Howard and Moody, speaking on a TribFest panel earlier this month, both said that members should wait until after the election before anything materializes. Howard has also suggested that she hopes Thompson is the first Black woman speaker of the Texas House. And Anchia, during an event in Dallas in January, said he intends to run for speaker if Democrats flip the chamber.
Democrats are expected to meet in Austin the day after Election Day to discuss the speaker’s race and other session-related issues. Republicans, meanwhile, are set to meet for a golf tournament and reception in Austin later in November.
Of course, the list of potential candidates could change drastically between now and January; in 2018, amid that seven-candidate speaker field, Bonnen emerged as an additional contender and quickly claimed victory soon after he announced a bipartisan list of 109 members supporting his candidacy. Bonnen will retire at the end of his term after a political scandal last summer that, to some degree, has left parts of the GOP caucus fractured.
In the meantime, members are spending their energy helping their party on Election Day — efforts that could pay dividends during the internal race that is expected to start in earnest immediately after.
A number of Republicans are using the emergence of a new political action committee, Leading Texas Forward, as a subtle but early indication of speaker politics.
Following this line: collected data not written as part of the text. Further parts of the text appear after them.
(* ===== verification/Prelude.v ===== *)
(** * DAMOV-SIM: a verification library for the simulator's core components

    DAMOV-SIM joins two simulators.  The zsim part (src/simulator/src) models
    cores, a hierarchy of coherent caches and simple memories; an access of a
    core is one call of [MemObject::access], which recurses through the levels
    and returns the cycle at which it completes.  The Ramulator part
    (src/simulator/ramulator) models DRAM cycle by cycle; zsim hands it the
    misses of the last level as requests.  The development follows that split.
    Shared state is explicit: caches live in one store and reach each other by
    index, as the code's objects do by pointer; what can fail an assertion or
    panic returns an option or an error, and the theorems show when it cannot.

    ** The cache hierarchy (src/simulator/src)

    - MemTypes.v: memory_hierarchy.h, the types of accesses, invalidations and
      MESI states, the request ([MemReq]), and the interfaces of networks,
      memories and arrays.
    - Coherence.v: coherence_ctrls.h/.cpp and cache.h/.cpp.  [MESIBottomCC] is
      the array of line states with [processEviction], [processAccess],
      [processInval]; [MESITopCC] the directory with [processAccess],
      [sendInvalidates]; [Cache::access] and [Cache::invalidate] compose them.
      The recursion through the levels has fuel; the theorems give an amount,
      the height of the hierarchy, that is always enough.
    - CoherenceInv.v, CoherenceInval.v, CoherenceAccess.v, CoherenceMain.v: the
      invariant of coherence and inclusion, and its preservation by
      invalidations, by the steps of an access, and by the whole access.
    - Hierarchy.v: the theorems on sequences of accesses: they never fail, keep
      one writer or many readers per line, keep the caches inclusive, grant the
      permission asked for; invalidations clear a subtree and report dirty data;
      the race of a write-back with an invalidation is resolved as
      [CheckForMESIRace] says.  A concrete two-level system instantiates them.
    - CacheArrays.v, ReplPolicies.v, Hash.v: cache_arrays.h/.cpp,
      repl_policies.h, hash.h/.cpp, bithacks.h: the set-associative array and
      its contract towards the caches, the zcache array, every replacement
      policy with what it evicts, the H3 hash with its unrolled loop.
    - MemCtrls.v: mem_ctrls.h/.cpp and fixed_delay_network.cpp: the memories of
      fixed and of M/D/1 latency and the network between the levels.

    ** Cache partitioning and queues (src/simulator/src)

    - UMon.v: utility_monitor.h/.cpp: sampled shadow tags as LRU lists, and the
      miss curve they measure, compared with real LRU caches of every size.
    - Lookahead.v: lookahead.h/.cpp: the allocation of buckets to partitions by
      greatest marginal utility; utilities are exact fractions.  It conserves
      buckets, and is optimal for curves of diminishing returns.
    - PartMonitor.v: partitioner.h: the monitor of all partitions that
      drives the utility monitors.
    - WayPart.v: part_repl_policies.h and partition_mapper.h: the mappers from
      accesses to partitions and the way-partitioned replacement policy.
    - PrioQueue.v: prio_queue.h: the calendar queue of the contention
      simulation, with its occupancy bits and its map of far events.

    ** The weave phase (src/simulator/src)

    - TimingEvents.v: timing_event.h/.cpp, contention_sim.h/.cpp and the
      handlers of timing_cache.cpp: the graph of events that the bound phase
      leaves behind, [addChild], [queue], [requeue], [hold], [run], [done],
      [parentDone]; the misses, hits and write-backs of a cache with a limited
      number of MSHRs; the loop of [simulatePhaseThread] over one domain.
    - WeaveInv.v: the invariant of the graph ([EventsInv]): parents are counted
      by edges, every miss in flight has the event that ends it.
    - Weave.v, WeavePhase.v: the invariant kept by [enqueue], [done] and the
      handlers; [WellFormed] adds the caches and the queue.  The potential [lb]
      gives each event the cycle it had in the bound phase, [budget] bounds the
      delays below an event so that no cycle overflows the queue's range.
    - WeaveFrame.v: what a run of an event leaves alone: the other events that
      are still to run, the recorders of the other cores, and the two latency
      counters of the caches but for what the last steps of a miss add.
    - WeaveMain.v: a phase runs to its end without a failed assertion, and its
      events run in the order of time and of their dependencies.  No freed event
      is used but by those two steps, which read the start cycle of their miss
      out of an event that is always gone (a finding).
    - CachePort.v: the two clocks of a cache's port grant what a full record
      of the taken cycles would; the blocks of children hold all children.
    - WeaveExamples.v: a phase with a miss and a hit that waits for its MSHR.
    - EventRecorder.v: event_recorder.h: the record that waits between two
      levels, and the allocation of events.
    - CoreRecorder.v: core_recorder.h/.cpp and [simulatePhase] of
      contention_sim.cpp: the recorder of a simple core, which links its accesses
      to a chain of events ([notifyJoin], [recordAccess], [notifyLeave],
      [cSimStart]) and moves its clocks after the phase ([cSimEnd]).
    - RecorderInv.v: the chains of the cores ([Chains]) over a phase: when an
      event of a core is late, the cycles of all that depends on it move
      ([shift]), and with them the gap of the core; [Clocked] relates the recorder to it.
    - RecorderBound.v: a new event at the end of a chain keeps the graph in order.
    - RecorderMain.v: over the whole of [simulatePhase] no assertion fails and
      every core's clock without load stays what it was; [Bound] is the state
      between the phases, which the phase re-establishes.
    - RecorderExamples.v: a core that is ten cycles late.

    ** The prefetcher (src/simulator/src)

    - Prefetcher.v: prefetcher.h/.cpp over the recorder of EventRecorder.v:
      [access] of the stream prefetcher, split into the hit and the miss of its
      table, the training of an entry, and the issue of the prefetches, whose
      events join those that the parent left ([coupleEvents]).
    - PrefetcherMain.v: over a parent that keeps a log of its requests: and leaves no timing record: demands
      reach it first and unchanged, prefetches stay in the page; which lines
      of a stream are fetched (a third of them), and which cycle a load is told.
    - PrefetcherExamples.v: a stream, and three accesses that go wrong.

    ** Threads, and locality (src/simulator/src)

    - Barrier.v: barrier.h: the barrier between the threads of the bound phase
      ([join], [leave], [sync]), which runs a bounded number of them at a time,
      and the specification ([spec_step]) of what it does.
    - BarrierInv.v, BarrierMain.v: the run list and its invariant ([Core]); every
      history is a run of the specification, fails no assertion, and always has
      an active thread while one is in the barrier; a thread that waits goes on
      when it is active, and a spurious wake-up fails its assertion.  The calls are atomic, as the
      lock of the scheduler makes them.
    - Locality.v: locality.h/.cpp: the histograms of reuse distances and strides
      are those of a reference definition; the scores are means over accesses.

    ** The out-of-order core (src/simulator/src)

    - OooWindow.v: ooo_core.h, [WindowStructure]: the issue window as two arrays
      of cycles and a map of later ones, [schedule] with its extra slots,
      [advancePos] with the rebasing of the arrays, [longAdvance].  The wait for
      room ends at the [horizon], after which nothing is scheduled.
    - OooWindowInv.v, OooWindowMain.v: the window read as one table from cycles
      to busy ports.  The three containers implement it; an operation is given
      the earliest cycle from the one asked for that has one of its ports free,
      and no other cycle changes.
    - OooBuffers.v: [ReorderBuffer], [CycleQueue], [BranchPredictorPAg]: a buffer
      gives each entry the cycle of the entry that was SZ places before it,
      leaves in order, and lets W + 1 entries leave in a cycle (a finding); a branch
      that always goes one way, in a run without others, is predicted after
      its history has filled.
    - OooCore.v: ooo_core.cpp: the core as decoder and issue ([Front]), load-store
      unit ([Lsu]), and retirement ([Pipe]), with [bbl] split into the steps of its
      loop, [load], [store], [predFalseMemOp], [branch], [advance].  The caches are
      the interface [CoreCaches].
    - OooCoreInv.v, OooCoreMain.v: the invariants ([FInv], [LInv], [PipeInv], [CoreInv]) and, stage by stage,
      how far the clocks can go ([TimelyCaches] bounds the delay of the caches):
      a block never fails, and its operations commit in the order of their
      dependences.  The loop over fetched lines has fuel for every line of
      the block.
    - FilterCache.v: filter_cache.h: the filter in front of the first level, over
      caches below that are a parameter ([LowerCaches]) and may invalidate
      lines on the way; it is an instance of [CoreCaches] and keeps its timing promise.
    - OooExamples.v: a core that runs blocks with loads, stores and branches.

    ** DRAM (src/simulator/ramulator)

    - Dram.v: DRAM.h.  A standard is a record of tables ([Spec]) and a channel a
      tree of nodes ([Node]); [decode], [check], [get_next], [check_row_hit],
      [check_row_open], [update], [update_serving_requests] are the recursive
      methods.  Prerequisites and state changes are arguments that look at the
      node they are called on, as the C++ lambdas do.
    - DramTiming.v: the earliest clocks kept in the tree are related to the
      history of commands: [check] accepts a command exactly when every timing
      constraint holds of the history.
    - DramStd.v, DramBanks.v, DramFrame.v: what standards with the same twelve
      commands share: their tables, the protocol of rows and power states
      (interface [Banked]), and the frame of a command.
    - DDR3.v, DDR4.v, HMC.v: DDR3.h/.cc, DDR4.h/.cc, HMC.h/.cc, all tables.
      DramExamples.v holds concrete channels.
    - Scheduler.v: Request.h and Scheduler.h: requests, row table, request
      scheduler ([get_head], [compare]) and row policy ([get_victim]).
    - Controller.v: Controller.h and Refresh.h: [enqueue], [tick] with its
      steps in their order (refresh, write mode, scheduling, issue, retirement)
      and the refresh scheduler.  The interface [CtrlSpec] is what the
      controller reads of a standard.
    - ControllerInv.v, ControllerRequests.v: requests are conserved, answered
      no earlier than their data (or by a queued write of their address),
      counted, and refused when the queue is full, for every standard,
      scheduler and policy.
    - ControllerPolicy.v: the row policies that close rows do what the policy
      that keeps them open does, or read outside of an array.
    - RowMirror.v, ControllerSafe.v, ControllerRun.v, ControllerLive.v,
      ControllerRefresh.v, ControllerHistory.v: for a standard that keeps the
      promises [Effects] and [Controlled], no assertion of the controller
      fails, every command on the bus respects every timing constraint, the row
      table is exactly the set of open banks, and every rank is refreshed once
      per interval.  [Configured] is the class of machines the theorems range
      over; DDRControllers.v shows that DDR3 and DDR4 channels are members,
      ControllerExamples.v a concrete machine and a configuration outside.
    - AddressMap.v, Memory.v, MemoryProps.v, Pages.v, MemoryExamples.v:
      Memory.h: the cut of an address into coordinates is a bijection on the
      memory, a memory is the product of its channels, and the allocation of
      physical pages ends and is injective while pages are free.

    ** Reading the model

    C++ integers are [Z]; where the C++ type wraps and the wrap can be reached,
    [u32], [u64], [s32], [s64] below write it out.  [float] and [double] are exact
    rationals ([Q]).  Assertions, panics and accesses past the end of a container
    are results of their own, never a default value that a theorem could hide
    behind (but for the coordinates that the DRAM tree reads of an address
    vector, [data]: the theorems are about vectors of full length, or stop at
    the row table, which does check); where a loop is bounded by fuel its theorem proves that the fuel
    suffices: the height of the hierarchy for accesses and invalidations, the
    depth of the tree of nodes for DRAM methods, 31 rounds for [calc_log2] (an
    [int] has no more), the number of pages for the search of a free page, the
    length of the queue for loops over requests, the buckets that are left for
    the lookahead allocation, for the search of an event the blocks of the
    window plus the distance to the first far event, for [done] the number of
    events, for a phase the events times the cycles that are left
    ([phase_fuel]), since no event runs twice in a cycle, for the passes of
    the barrier the length of its list, and for the jumps of the issue window
    the cycles up to the target.

    ** Not modelled

    Locks: an access runs with its locks held, and the interleavings they allow
    are modelled only where the code names them (MESI races).  Statistics that
    are only printed, command traces, power estimates.  The SHA-1 hash (an
    external library) and the random generators (parameters).  The Ramulator
    standards with other commands or states (SALP, TL-DRAM, DSARP, LPDDR, HBM,
    Wide I/O 2, ALDRAM, GDDR5, Wide I/O) with the controller's specialisations
    for some of them, the HMC controller with its packets and links, and the
    front end of stand-alone Ramulator (Processor, Cache).  In zsim: the
    recorder of the out-of-order core, the loop over phases of [BblFunc], and
    [poisonRange], which nothing calls; the simple, timing, null and accelerator
    cores; Vantage and IdealLRU partitioning, the crossings between the
    domains of the contention simulation with its threads, the events that the
    timing caches record in the bound phase, the older DDR models, Pin instrumentation, the
    assignment of threads to cores (scheduler.h), configuration and I/O.  Code under pin, libconfig, g_heap and mtrand.h is third-party. *)

From stdpp Require Import base tactics numbers list gmap sets.
From Stdlib Require Import ZArith Lia.

Declare Scope damov_scope.
Delimit Scope damov_scope with damov.
Open Scope Z_scope.
(** [PUTS], and [PUTX] without the keep-exclusive flag. *)
Lemma tcc_put_spec inv pend σ c a id k ch idch t excl_ cy src fl :
  Inv pend σ -> arr_addr_ok (A:=A) a -> child_at a c k ch ->
  find σ c a = Some id -> find σ ch a = Some idch ->
  sharers (entry σ ch idch) = ∅ -> bst σ ch idch <> I ->
  (t = PUTS \/ t = PUTX /\ excl (bst σ ch idch)) -> has_flag fl PUTX_KEEPEXCL = false ->
  wp (tcc_processAccess cfg inv c a id t k excl_ (LineState ch idch) cy src fl) σ (fun '(resp, wb) σ' =>
    resp = cy /\ wb = false /\ Inv pend σ' /\ same_arr σ σ' /\ bst σ' ch idch = I /\ mem σ' = mem σ /\
    (forall d i, ~ (d = ch /\ i = idch) -> bst σ' d i = bst σ d i) /\
    (forall d i, ~ (d = c /\ i = id) -> entry σ' d i = entry σ d i)).
Proof using WF NetworkOk0.
  intros HI Ha Hk Hfc Hfch Hemp Hb Ht Hfl.
  assert (lst σ ch a <> I) as Hl by by rewrite (lst_found _ _ _ _ Hfch).
  destruct (no_incl _ _ _ _ (inv_node _ _ _ HI a c) _ _ Hk Hl) as (id' & Hf' & Hks).
  replace id' with id in * by congruence.
  pose proof (no_entry _ _ _ _ (inv_node _ _ _ HI a c) _ Hfc) as HE.
  assert (bst σ c id <> I) as Hbc.
  { intros HbI. pose proof (eo_inv _ _ _ _ _ HE HbI). by eapply elem_nonempty. }
  assert (c <> ch) as Hne by (intros ->; apply (child_at_level _ _ _ WF) in Hk; lia).
  set (e' := set_numSharers (u32 (numSharers (entry σ c id) - 1)) (reset_sharer k (entry σ c id))).
  set (σ' := write_ref (LineState ch idch) I
     (upd_entry c id (fun e => set_numSharers (u32 (numSharers e - 1)) e) (upd_entry c id (reset_sharer k) σ))).
  assert (wp (tcc_put c id k (LineState ch idch)) σ (fun _ σ'' => σ'' = σ')) as Hput.
  { unfold tcc_put. do 2 wp_step. wp_step. apply wp_assert; [by apply bool_decide_eq_true|].
    by do 5 wp_step. }
  assert (entry σ' c id = e') as He'.
  { unfold σ'. simpl. rewrite entry_set_bst, entry_upd_entry, decide_True by done.
    by rewrite entry_upd_entry, decide_True. }
  assert (forall d i, ~ (d = ch /\ i = idch) -> bst σ' d i = bst σ d i) as Hbst.
  { intros d i Hd. unfold σ'. simpl. rewrite bst_set_bst, decide_False by auto with damov.
    by rewrite !bst_upd_entry. }
  assert (forall d i, ~ (d = c /\ i = id) -> entry σ' d i = entry σ d i) as Hent.
  { intros d i Hd. unfold σ'. simpl. rewrite entry_set_bst. by rewrite !entry_upd_entry, !decide_False by auto with damov. }
  assert (same_arr σ σ') as Hsa.
  { apply same_arr_eq. intros d. unfold σ'. simpl. by rewrite arr_set_bst, !arr_upd_entry. }
  assert (bst σ' ch idch = I) as Hch.
  { unfold σ'. simpl. by rewrite bst_set_bst, decide_True. }
  assert (mem σ' = mem σ) as Hmem by done.
  clearbody σ'.
  assert (forall cj, cj <> ch -> lst σ' cj a = lst σ cj a) as Hlst.
  { intros cj Hcj. apply lst_same; [done|]. intros. apply Hbst. naive_solver. }
  assert (Grant INV c a id k ch idch (fun _ => False) I σ σ') as HG.
  { assert (bst σ' c id = bst σ c id) as Hcb by (apply Hbst; naive_solver).
    assert (entry σ' ch idch = entry σ ch idch) as Hce by (apply Hent; naive_solver).
    split; rewrite ?Hcb; auto; by intros d []. }
  assert (size (sharers (entry σ c id)) = Datatypes.S (size (sharers e'))) as Hsz.
  { by apply size_remove. }
  pose proof (sharers_size _ _ _ _ HE) as Hmax. pose proof (eo_count _ _ _ _ _ HE) as Hcnt.
  assert (EntryOK cfg σ' c id a) as HE'.
  { split; rewrite ?He'.
    - simpl numSharers. rewrite Hcnt, Hsz, u32_id; [lia|]. unfold in_u32, W32. lia.
    - rewrite Hbst by naive_solver. done.
    - intros j Hj. simpl in Hj. apply in_remove in Hj as [Hj1 Hj2].
      destruct (eo_child _ _ _ _ _ HE j Hj1) as (cj & Hc & Hlj & Hx). exists cj.
      rewrite Hlst; [by split_and!|]. intros ->. by destruct (child_at_inj _ _ _ WF _ _ _ _ _ _ Hc Hk).
    - intros Hx Hn. simpl in Hx. destruct (eo_excl _ _ _ _ _ HE Hx) as [H1 _]; [by eapply elem_nonempty|].
      exfalso. apply Hn. apply leibniz_equiv, size_empty_inv. lia. }
  assert (Inv pend σ') as HI'.
  { eapply (grant_Inv INV c a id k ch idch (fun _ => False) I); try done; [by left|by left|].
    intros j cj Hc Hlj. rewrite He'.
    destruct (decide (cj = ch)) as [->|Hcj].
    { destruct Hlj. unfold lst. by rewrite (sa_find _ _ Hsa), Hfch. }
    rewrite Hlst in Hlj by done.
    destruct (no_incl _ _ _ _ (inv_node _ _ _ HI a c) _ _ Hc Hlj) as (id2 & Hf2 & Hj).
    replace id2 with id in * by congruence. simpl. apply in_remove. split; [done|]. intros ->. by destruct Hcj, (child_at_fun _ _ _ _ _ _ Hc Hk). }
  destruct Ht as [->|[-> Hx]]; unfold tcc_processAccess.
  - wp_step. eapply wp_mono; [apply Hput|]. intros _ ? ->. wp_step. by split_and!.
  - do 2 wp_step. wp_step. apply wp_assert.
    { assert (exclusive (entry σ c id) = true) as Hex.
      { destruct (eo_child _ _ _ _ _ HE k Hks) as (ch' & Hc' & _ & Hiff).
        rewrite (child_at_fun _ _ _ _ _ _ Hc' Hk), (lst_found _ _ _ _ Hfch) in Hiff. by apply Hiff. }
      apply Entry_isExclusive_true. split; [|done].
      destruct (eo_excl _ _ _ _ _ HE Hex) as [H1 _]; [by eapply elem_nonempty|]. lia. }
    rewrite Hfl. wp_step. eapply wp_mono; [apply Hput|]. intros _ ? ->. wp_step. by split_and!.
Qed.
The group, headed by some Republicans associated with the coalition that ultimately pushed for Bonnen’s resignation, announced earlier this month it had made an “initial investment” of $670,000 into GOP incumbent campaigns across the state.
Democrats, for their part, are also maneuvering among a number of groups focused on supporting candidates and members from their party. Moody, for example, recently organized a new group to help freshman Democrats in their reelection bids as well as Democrats running to flip open seats in competitive districts.